Following an established procedure for choice and preference modeling, factor analysis was used to reduce the interrelated job satisfaction and work attitudes questions to their underlying dimensions. The four job satisfaction factors are supervisor, satisfaction, interaction, and frustration. The five work attitudes factors for each of the three workplaces (regular workplace, telecommuting center, and home) are personal benefits, work ethic, work responsibility, family, and supervisor concerns. Both the factor variables as well as work and household-related variables were used in binary logit models.

Three logit models were estimated: the preference to telecommute from a center or not, the preference to telecommute from home or not, and the preference to telecommute from a center or from home. In the first model, the preference for center was associated with having personal benefits at the center, a lack of autonomy at the regular workplace, a high amount of overtime, job suitability at the center, older respondents, and the presence of children less than six years of age. In the second model, preference for home was associated with a lack of personal benefits at the center, a strong work ethic at home, job frustration, less experience in the occupation, job suitability at home, the presence of children less than two years of age, and small household size. In the final model, preference for center as opposed to home depended on personal benefits at the center, work ethic at both home and the regular workplace, family care opportunities at home, and older respondents. Importantly, each model contained personal benefits from the center, a measure of the independence drive, as a significant variable.

6.2 Directions for Further Research

There are a number of avenues to pursue in the further study of telecommuting preference using data from the Residential Area-Based Office (RABO) project. Due to the time requirements of the analysis phase of this research, only a certain portion of the data collected was able to be entered into the computer. Data from about another hundred respondents will eventually be added to the current data set. The added information may alter the current factor analysis and logit model results and/or provide more accurate estimates. In addition, a second wave of surveys has been administered to the study groups and will constitute the "after telecommuting" measurement. Data from these surveys can be used to estimate not only the preference for telecommuting but also the choice of telecommuting.

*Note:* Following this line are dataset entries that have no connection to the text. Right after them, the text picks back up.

(** ** The effects of a batch *)

(** The balance proofs of a channel in a batch. *)
Definition batch_proofs cid (scs : list StateChange) : list BalanceProofSignedState :=
  List.filter (fun bp => bool_decide (sbp_canonical_identifier bp = cid))
    (omap (M := list) change_balance_proof scs).

Lemma monitoring_updates_last cid scs :
  se_monitoring_enabled env = true ->
  dict_get cid (monitoring_updates env scs) = last (batch_proofs cid scs).
Proof.
  intros He. unfold monitoring_updates, batch_proofs. rewrite He.
  induction scs as [|sc scs IH] using rev_ind; [done|].
  rewrite foldl_app, omap_app. cbn. destruct (change_balance_proof sc) as [bp|] eqn:Ebp; cbn.
  - rewrite List.filter_app. cbn.
    destruct (decide (sbp_canonical_identifier bp = cid)) as [->|Hne].
    + by rewrite dict_get_set_eq, bool_decide_eq_true_2, last_snoc.
    + by rewrite dict_get_set_ne, bool_decide_eq_false_2, app_nil_r by done.
  - by rewrite app_nil_r.
Qed.

Lemma monitoring_updates_key cid bp scs :
  (cid, bp) ∈ monitoring_updates env scs -> sbp_canonical_identifier bp = cid.
Proof.
  unfold monitoring_updates. case_if; [|set_solver].
  induction scs as [|sc scs IH] using rev_ind; [set_solver|].
  rewrite foldl_app. cbn. destruct (change_balance_proof sc) as [bp0|]; [|done].
  intros [[-> ->]|Hin]%dict_set_elem; auto.
Qed.

Lemma monitoring_updates_from bp scs :
  bp ∈ dict_values (monitoring_updates env scs) ->
  exists sc, sc ∈ scs /\ change_balance_proof sc = Some bp.
Proof.
  intros (cid & Hin)%dict_values_elem. revert Hin.
  unfold monitoring_updates. case_if; [|set_solver].
  induction scs as [|sc scs IH] using rev_ind; [set_solver|].
  rewrite foldl_app. cbn. destruct (change_balance_proof sc) as [bp0|] eqn:E; [|set_solver].
  intros [[_ ->]|Hin]%dict_set_elem; [|set_solver]. exists sc. set_solver.
Qed.

Lemma monitoring_updates_wf scs : dict_wf (monitoring_updates env scs).
Proof.
  unfold monitoring_updates. case_if; [|apply dict_wf_nil].
  induction scs as [|sc scs IH] using rev_ind; [apply dict_wf_nil|].
  rewrite foldl_app. cbn. case_match; [by apply dict_wf_set|done].
Qed.

(** The steps are carried out in order, up to the first that raises. *)
Lemma broadcast_all_app steps steps' sent r :
  broadcast_all steps = (sent, r) ->
  broadcast_all (steps ++ steps')
  = match r with
    | Ok _ => (sent ++ fst (broadcast_all steps'), snd (broadcast_all steps'))
    | Raise e => (sent, Raise e)
    end.
Proof.
  revert sent r. induction steps as [|[s1 [[]|e]] steps IH]; intros sent r Hb; cbn in Hb.
  - injection Hb as <- <-. cbn. by rewrite <- surjective_pairing.
  - destruct (broadcast_all steps) as [s2 r2] eqn:E2. injection Hb as <- <-. cbn.
    rewrite (IH _ _ eq_refl). destruct r2 as [[]|e]; [|done]. by rewrite app_assoc.
  - by injection Hb as <- <-.
Qed.

Lemma broadcast_all_raises steps sent e :
  broadcast_all steps = (sent, Raise e) -> exists step, step ∈ steps /\ snd step = Raise e.
Proof.
  revert sent. induction steps as [|[s1 [[]|e1]] steps IH]; intros sent Hb; cbn in Hb; [done| |].
  - destruct (broadcast_all steps) as [s2 r2] eqn:E2. injection Hb as _ ->.
    destruct (IH _ eq_refl) as (step & Hin & He). exists step. split; [by right|done].
  - injection Hb as _ ->. eexists. split; [left|done].
Qed.

Definition request_cid (m : RequestMonitoring) : CanonicalIdentifier :=
  blinded_cid (rqm_balance_proof m).

(** The monitoring requests for a channel among the messages of a batch, in the
    order in which they are sent and with repetitions. *)
Definition requests_for cid (sent : list Broadcast) : list RequestMonitoring :=
  omap (fun x => match x with
                 | MSRequest m => if decide (request_cid m = cid) then Some m else None
                 | _ => None
                 end) sent.

Lemma requests_for_app cid sent sent' :
  requests_for cid (sent ++ sent') = requests_for cid sent ++ requests_for cid sent'.
Proof. apply omap_app. Qed.

(** Steps without a request for the channel. *)
Lemma broadcast_all_silent cid steps :
  Forall (fun step => requests_for cid (fst step) = []) steps ->
  requests_for cid (fst (broadcast_all steps)) = [].
Proof.
  induction 1 as [|[s1 [[]|e]] steps Hs _ IH]; [done| |done].
  cbn [broadcast_all fst] in *. destruct (broadcast_all steps). cbn [fst] in *. by rewrite requests_for_app, Hs, IH.
Qed.

Lemma blinded_fields bp b :
  blinded_from_balance_proof bp = Ok b ->
  blinded_cid b = sbp_canonical_identifier bp /\ sbb_nonce b = sbp_nonce bp.
Proof.
  unfold blinded_from_balance_proof. intros Hb. py_inv. subst b. cbn. split; [|done].
  unfold blinded_cid. cbn. by destruct (sbp_canonical_identifier bp).
Qed.

(** What a step of the monitoring broadcasts. *)
Lemma monitoring_step_request cs bp x :
  x ∈ fst (monitoring_step env cs bp) ->
  exists m, x = MSRequest m /\ blinded_from_balance_proof bp = Ok (rqm_balance_proof m).
Proof.
  unfold monitoring_step, update_monitoring_service_from_balance_proof.
  destruct (negb _); [set_solver|].
  destruct (assert_some (se_default_msc_address env) _) as [msc|]; cbn; [|set_solver].
  destruct (assert_some (channel_of cs _) _) as [c|]; cbn; [|set_solver].
  destruct (assert_some (se_effective_balance env) _) as [b|]; cbn; [|set_solver].
  destruct (b <? MONITORING_REWARD); [set_solver|].
  destruct (below_monitoring_threshold env cs c); [set_solver|].
  unfold RequestMonitoring_from_balance_proof.
  destruct (blinded_from_balance_proof bp) as [bb|] eqn:Eb; cbn; [|set_solver].
  intros ->%list_elem_of_singleton. eauto.
Qed.
(** The union selects what one of the filters selects, and the logs of the
    secret registry once it is no longer ignored. *)
Lemma union_selected f g u l :
  filter_wf f -> child_filter g -> filter_union f g = Ok u ->
  filter_wf u
  /\ (selected f l -> selected u l) /\ (selected g l -> selected u l)
  /\ (selected u l -> selected f l \/ selected g l
       \/ ignore_secret_registry_until_channel_found f = true
          /\ exists a, secret_registry_address f = Some a /\ log_address l = to_checksum_address a).
Proof.
  intros Hf Hg Hu. destruct (union_child f g Hg) as (u' & Hu' & Ur & Un & Us & Ui & Uv).
  rewrite Hu in Hu'. injection Hu' as <-.
  pose proof (fun tn id => follows_union f g u tn id Hf (child_wf _ Hg) Hu) as Hch.
  split; [by destruct (Hch [] 0)|]. split_and!.
  - intros [a Ha Hl|a Ha Hne Hi Hl|a Ha Hl|tn id Hin Hl|a Ha Hl].
    + eapply selected_registry; [by apply Ur|done].
    + eapply selected_secret; [by rewrite Us|done|by rewrite Ui, Hi|done].
    + eapply selected_network; [apply Un; eauto|done].
    + eapply selected_channel; [apply Hch; eauto|done].
    + eapply selected_service; [by rewrite Uv|done].
  - intros [a Ha Hl|a Ha Hne Hi Hl|a Ha Hl|tn id Hin Hl|a Ha Hl].
    + rewrite (child_registries _ Hg) in Ha. set_solver.
    + by rewrite (child_secret _ Hg) in Ha.
    + eapply selected_network; [apply Un; eauto|done].
    + eapply selected_channel; [apply Hch; eauto|done].
    + by rewrite (child_service _ Hg) in Ha.
  - intros [a Ha Hl|a Ha Hne Hi Hl|a Ha Hl|tn id Hin Hl|a Ha Hl].
    + left. eapply selected_registry; [by apply Ur|done].
    + rewrite Us in Ha. destruct (ignore_secret_registry_until_channel_found f) eqn:Ef.
      * right. right. split; [done|]. exists a. split; [done|]. apply Hl.
      * left. by eapply selected_secret.
    + apply Un in Ha as [Ha|Ha]; [left|right; left]; by eapply selected_network.
    + apply Hch in Hin as [Hin|Hin]; [left|right; left]; by eapply selected_channel.
    + rewrite Uv in Ha. left. by eapply selected_service.
Qed.

(** ** New filters *)

Lemma foldl_created evs s a :
  a ∈ foldl (fun s e => set_union s (created_network e)) s evs
  <-> a ∈ s \/ exists e, e ∈ evs /\ a ∈ created_network e.
Proof.
  revert s. induction evs as [|e evs IH]; intros s; cbn; [set_solver|].
  rewrite IH, set_union_elem. set_solver.
Qed.
(* ===== verification/ChainSyncProofs.v ===== *)
(** The synchronization refines an abstract node that has a log and a state and
    takes the confirmed blocks in contiguous batches: every event of a batch is
    dispatched, followed by the [Block], and a batch is applied as a whole or not
    at all.  The contracts and channels the node has are always followed. *)

From Stdlib Require Import QArith.
From S2P Require Import Prelude PyDict Bytes Crypto Formatting PyFloat MediationFee State Events.
From S2P Require Import StateChanges Channel ChannelSystem Node Views NodeFrame Wal WalProofs.
From S2P Require Import ChainEvents ChainEventsProofs ChainDecode ChainSync.

#[local] Open Scope Z_scope.

(** ** The abstract node *)

Record AbstractNode : Type := mkAbstractNode {
  an_log : Stored;
  an_state : ChainState
}.

Definition log_change (st : Stored) (sc : StateChange) (evs : list Event) : Stored :=
  mkStored (stored_state_changes st ++ [sc]) (stored_events st ++ evs).

Section abstract.
Context `{Crypto} `{FloatPow} `{FloatLog} `{Web3} (chain : list Log).
Context (config : RaidenConfig) (chain_id : Z) (node_address : bytes).
Implicit Types (a : AbstractNode) (be : BlockchainEvents).

(** A state change is logged and applied. *)
Definition takes a (sc : StateChange) a' : Prop :=
  exists evs, node_state_transition (an_state a) sc = Ok (an_state a', evs)
    /\ an_log a' = log_change (an_log a) sc evs.

(** The events of the blockchain are decoded and applied in their order. *)
Inductive applies : AbstractNode -> list DecodedEvent -> AbstractNode -> Prop :=
  | applies_nil a : applies a [] a
  | applies_none a e es a' :
      blockchainevent_to_statechange config (an_log a) (an_state a) e = Ok None ->
      applies a es a' -> applies a (e :: es) a'
  | applies_some a e es sc a1 a' :
      blockchainevent_to_statechange config (an_log a) (an_state a) e = Ok (Some sc) ->
      takes a sc a1 -> applies a1 es a' -> applies a (e :: es) a'.

(** The node catches up by whole batches, at most to the block [head].  A batch
    has exactly the events of the watched logs from the block after the one of
    the batch before it to its own. *)
Inductive catches_up (head : Z) :
    BlockchainEvents -> AbstractNode -> list PollResult -> BlockchainEvents -> AbstractNode -> Prop :=
  | catches_up_done be a : catches_up head be a [] be a
  | catches_up_again be be1 a polls be2 a2 :
      last_fetched_block be1 = last_fetched_block be ->
      grows node_address (event_filter be) (event_filter be1) ->
      catches_up head be1 a polls be2 a2 -> catches_up head be a polls be2 a2
  | catches_up_batch be be1 poll a a1 a2 polls be2 a3 :
      last_fetched_block be < last_fetched_block be1 <= head ->
      polled_block_number poll = last_fetched_block be1 ->
      grows node_address (event_filter be) (event_filter be1) ->
      batch_events chain chain_id node_address (last_fetched_block be + 1) (last_fetched_block be1)
        be be1 (poll_events poll) ->
      applies a (poll_events poll) a1 -> takes a1 (poll_block poll) a2 ->
      catches_up head be1 a2 polls be2 a3 -> catches_up head be a (poll :: polls) be2 a3.

(** ** The contracts the node has are followed *)

Definition filter_cover (f : RaidenContractFilter) : Cover :=
  mkCover (fun _ => True) (fun net => net ∈ token_network_addresses f) (follows f).

Definition followed (f : RaidenContractFilter) (cs : ChainState) : Prop :=
  chain_covered (filter_cover f) cs.

Lemma followed_grows f g cs : grows node_address f g -> followed f cs -> followed g cs.
Proof.
  intros [_ _ _ Hn Hc _ _] Hf a r Hin. destruct (Hf a r Hin) as [R1 R2 R3]. split; [done| |done].
  intros tn Htn. destruct (R2 tn Htn) as [? ?]. split; cbn in *; eauto.
Qed.

(** The new channel is opened with the token network and the identifier of its
    event. *)
Lemma new_channel_identifier cid token registry reveal settle fees e1 e2 tx c :
  new_NettingChannelState cid token registry reveal settle fees e1 e2 tx = Ok c ->
  canonical_identifier c = cid.
Proof. unfold new_NettingChannelState. intros Hd. py_inv. by subst. Qed.

Lemma channel_new_from_event details cc e id timeout sc :
  contractreceivechannelnew_from_event details cc e id timeout = Ok sc ->
  opened (crn_channel_state sc)
  /\ canonical_identifier (crn_channel_state sc)
     = mkCanonicalIdentifier (ncd_chain_id details) (de_originating_contract e) id.
Proof.
  unfold contractreceivechannelnew_from_event. intros (e1 & H1' & Hd)%bind_Ok.
  apply bind_Ok in Hd as (e2 & H2' & Hd). apply bind_Ok in Hd as (c & Hc & [= <-]). cbn.
  split; [|by apply new_channel_identifier in Hc]. do 13 eexists.
  split_and!; [exact H1'|exact H2'|exact Hc].
Qed.

Lemma decoded_covered f st cs e sc :
  tracked f e -> blockchainevent_to_statechange config st cs e = Ok (Some sc) ->
  change_covered (filter_cover f) sc.
Proof.
  intros [T1 T2] Hd. unfold blockchainevent_to_statechange, created_network, opened_channel in *.
  destruct (de_event_data e) eqn:Ee; cbn in Hd; try discriminate Hd;
    try (by injection Hd as <-).
  - injection Hd as <-. cbn. split; [done|]. split; cbn; [apply T1; left|set_solver].
  - apply bind_Ok in Hd as (sc1 & Hd & [= ->]). unfold channel_opened in Hd.
    apply bind_Ok in Hd as (details & _ & Hd). destruct details as [details|]; [|by injection Hd as <-].
    apply bind_Ok in Hd as (fs & _ & Hd). apply bind_Ok in Hd as (a & Ha & [= <-]).
    apply channel_new_from_event in Ha as [_ Ha]. cbn. unfold channel_token_network_address, identifier.
    rewrite Ha. by apply T2.
  - destruct (event_channel cs e channel_identifier); [by injection Hd as <-|done].
  - destruct (event_channel cs e channel_identifier); [by injection Hd as <-|done].
  - apply bind_Ok in Hd as (o & _ & Hd). destruct o; [by injection Hd as <-|done].
  - apply bind_Ok in Hd as (o & _ & Hd). destruct o; [by injection Hd as <-|done].
Qed.

Lemma takes_framed f a sc a' :
  change_covered f sc -> takes a sc a' -> framed_by f sc (an_state a) (an_state a').
Proof. intros Hc (evs & Hn & _). by eapply node_state_transition_framed. Qed.

(** The block of the node is the last one that was fetched, and its contracts
    are followed. *)
Definition in_step be a : Prop :=
  cs_block_number (an_state a) = last_fetched_block be /\ followed (event_filter be) (an_state a).

Lemma decoded_not_block st cs e b :
  blockchainevent_to_statechange config st cs e <> Ok (Some (SBlock b)).
Proof.
  unfold blockchainevent_to_statechange. destruct (de_event_data e); cbn; try done.
  - intros (sc & Hd & [= ->])%bind_Ok. unfold channel_opened in Hd.
    apply bind_Ok in Hd as ([d|] & _ & Hd); [|done].
    apply bind_Ok in Hd as (? & _ & Hd). by apply bind_Ok in Hd as (? & _ & ?).
  - by destruct (event_channel cs e channel_identifier).
  - by destruct (event_channel cs e channel_identifier).
  - by intros ([?|] & _ & ?)%bind_Ok.
  - by intros ([?|] & _ & ?)%bind_Ok.
Qed.

Lemma applies_in_step f a es a' :
  applies a es a' -> (forall e, e ∈ es -> tracked f e) -> followed f (an_state a) ->
  cs_block_number (an_state a') = cs_block_number (an_state a) /\ followed f (an_state a').
Proof.
  induction 1 as [a|a e es a' Hd _ IH|a e es sc a1 a' Hd Ht _ IH]; intros Htr Hf; [done|..].
  - apply IH; [|done]. intros e1 He1. apply Htr. by right.
  - apply (takes_framed (filter_cover f)) in Ht as (F1 & _ & _ & F4);
      [|eapply decoded_covered; [apply Htr; left|exact Hd]].
    destruct IH as [I1 I2]; [intros e1 He1; apply Htr; by right|by apply F4|]. split; [|done].
    rewrite I1, F1. destruct sc; try done. by apply decoded_not_block in Hd.
Qed.

Lemma catches_up_in_step head be a polls be' a' :
  catches_up head be a polls be' a' -> in_step be a -> in_step be' a'.
Proof.
  induction 1 as [|be be1 a polls be2 a2 Hl Hg _ IH
                 |be be1 poll a a1 a2 polls be2 a3 Hl Hp Hg Hb Ha Ht _ IH]; intros [Hn Hf]; [done|..].
  - apply IH. split; [congruence|by eapply followed_grows].
  - apply IH.
    destruct (applies_in_step (event_filter be1) _ _ _ Ha (be_tracked _ _ _ _ _ _ _ _ Hb))
      as [I1 I2]; [by eapply followed_grows|].
    destruct (takes_framed (filter_cover (event_filter be1)) _ (poll_block poll) _ I Ht) as (F1 & _ & _ & F4).
    split; [by rewrite F1|by apply F4].
Qed.

(** Every log that is selected at the start, up to the block that is reached, is
    an event of a batch. *)
Lemma catches_up_complete head be a polls be' a' l :
  catches_up head be a polls be' a' -> l ∈ chain ->
  last_fetched_block be + 1 <= log_block_number l <= last_fetched_block be' ->
  selected node_address (event_filter be) l ->
  (exists poll e, poll ∈ polls /\ e ∈ poll_events poll /\ decodes chain_id l e)
  \/ ignored_secret (event_filter be) l.
Proof.
  intros Hc Hl. induction Hc as [be a|be be1 a polls be2 a2 Hn Hg _ IH
    |be be1 poll a a1 a2 polls be2 a3 Hn Hp Hg Hb Ha Ht _ IH]; intros Hr Hs; [lia|..].
  - destruct IH as [Hd|[Hi Hx]]; [lia|by eapply grows_selected|by left|].
    right. split; [by eapply grows_ignore|]. by rewrite <- (grows_secret _ _ _ Hg).
  - destruct (Z.le_gt_cases (log_block_number l) (last_fetched_block be1)) as [Hle|Hgt].
    + destruct (be_complete _ _ _ _ _ _ _ _ Hb l Hl) as [(e & He & Hd)|Hi]; [|left|by right].
      * apply watched_iff. split; [lia|by eapply grows_selected].
      * exists poll, e. split_and!; [left|done..].
    + destruct IH as [(poll' & e & ? & ? & ?)|[Hi Hx]]; [lia|by eapply grows_selected|left|right].
      * exists poll', e. split_and!; [by right|done..].
      * split; [by eapply grows_ignore|]. by rewrite <- (grows_secret _ _ _ Hg).
Qed.

Lemma catches_up_le head be a polls be' a' :
  catches_up head be a polls be' a' -> last_fetched_block be <= last_fetched_block be'.
Proof. induction 1; lia. Qed.
(** The events of the batches are those of logs of these blocks. *)
Lemma catches_up_sound head be a polls be' a' poll e :
  catches_up head be a polls be' a' -> poll ∈ polls -> e ∈ poll_events poll ->
  exists l, l ∈ chain /\ decodes chain_id l e
    /\ last_fetched_block be < log_block_number l <= last_fetched_block be'.
Proof.
  intros Hc Hp He. induction Hc as [be a|be be1 a polls be2 a2 Hn Hg _ IH
    |be be1 poll' a a1 a2 polls be2 a3 Hn _ Hg Hb Ha Ht Hc IH]; [set_solver|..].
  - destruct (IH Hp) as (l & ? & ? & ?). exists l. split_and!; [done|done|lia..].
  - apply catches_up_le in Hc. apply elem_of_cons in Hp as [->|Hp].
    + destruct (be_sound _ _ _ _ _ _ _ _ Hb e He) as (l & Hl & [Hr _]%watched_iff & Hd).
      exists l. split_and!; [done|done|lia..].
    + destruct (IH Hp) as (l & ? & ? & ?). exists l. split_and!; [done|done|lia..].
Qed.
End abstract.

(** ** The refinement *)

Section refinement.
Context `{Crypto} `{FloatPow} `{FloatLog} `{Web3} (chain : list Log) `{!Web3Laws chain}.
Context `{UlidFactory} {Data : Type}.
Context `{!Serializer Data ChainState} `{!Serializer Data StateChange} `{!Serializer Data Event}.
Context (config : RaidenConfig).

Notation dispatcher := (Dispatcher (State := ChainState) (Ev := Event) (Data := Data)).
Notation log := (WriteAheadLog (State := ChainState) (Data := Data)).

Definition represents (wal : log) (a : AbstractNode) : Prop :=
  read_storage (wal_storage wal) = Ok (an_log a) /\ wal_state wal = an_state a.

(** The dispatcher keeps its cloned object as its state. *)
Definition dispatches (d : dispatcher) (a : AbstractNode) : Prop :=
  other_state d = None /\ read_storage (dispatcher_storage d) = Ok (an_log a)
  /\ cloned_state d = an_state a.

Another facet of the RABO research project is to study the managers of the prospective telecenter users, home-based telecommuters, and non-telecommuters. The attitudinal surveys for the managers were designed with parallel questions to the employee surveys. Additionally, the managers were asked about the perceived advantages and disadvantages of telecommuting to the organization. Thus, the methodology used in this report to model employee telecommuting preference can be replicated for the manager's telecommuting preference for the employee.

Despite the promise of more information, there are still other analysis methods that can be used on the existing data set. Primarily, multinomial logit modeling can be used to estimate the preference to telecommute. Bagley (1995) has modeled telecommuting preference according to center, home, either, and neither categories. For the RABO project data, however, there are few respondents who fall into the neither category (see Table 5-6). This is likely caused by the sensitivity of the project participants to telecommuting in general. However, a multinomial logit model for this data set could be estimated according to preference for center, preference for home, and preference for either center or home.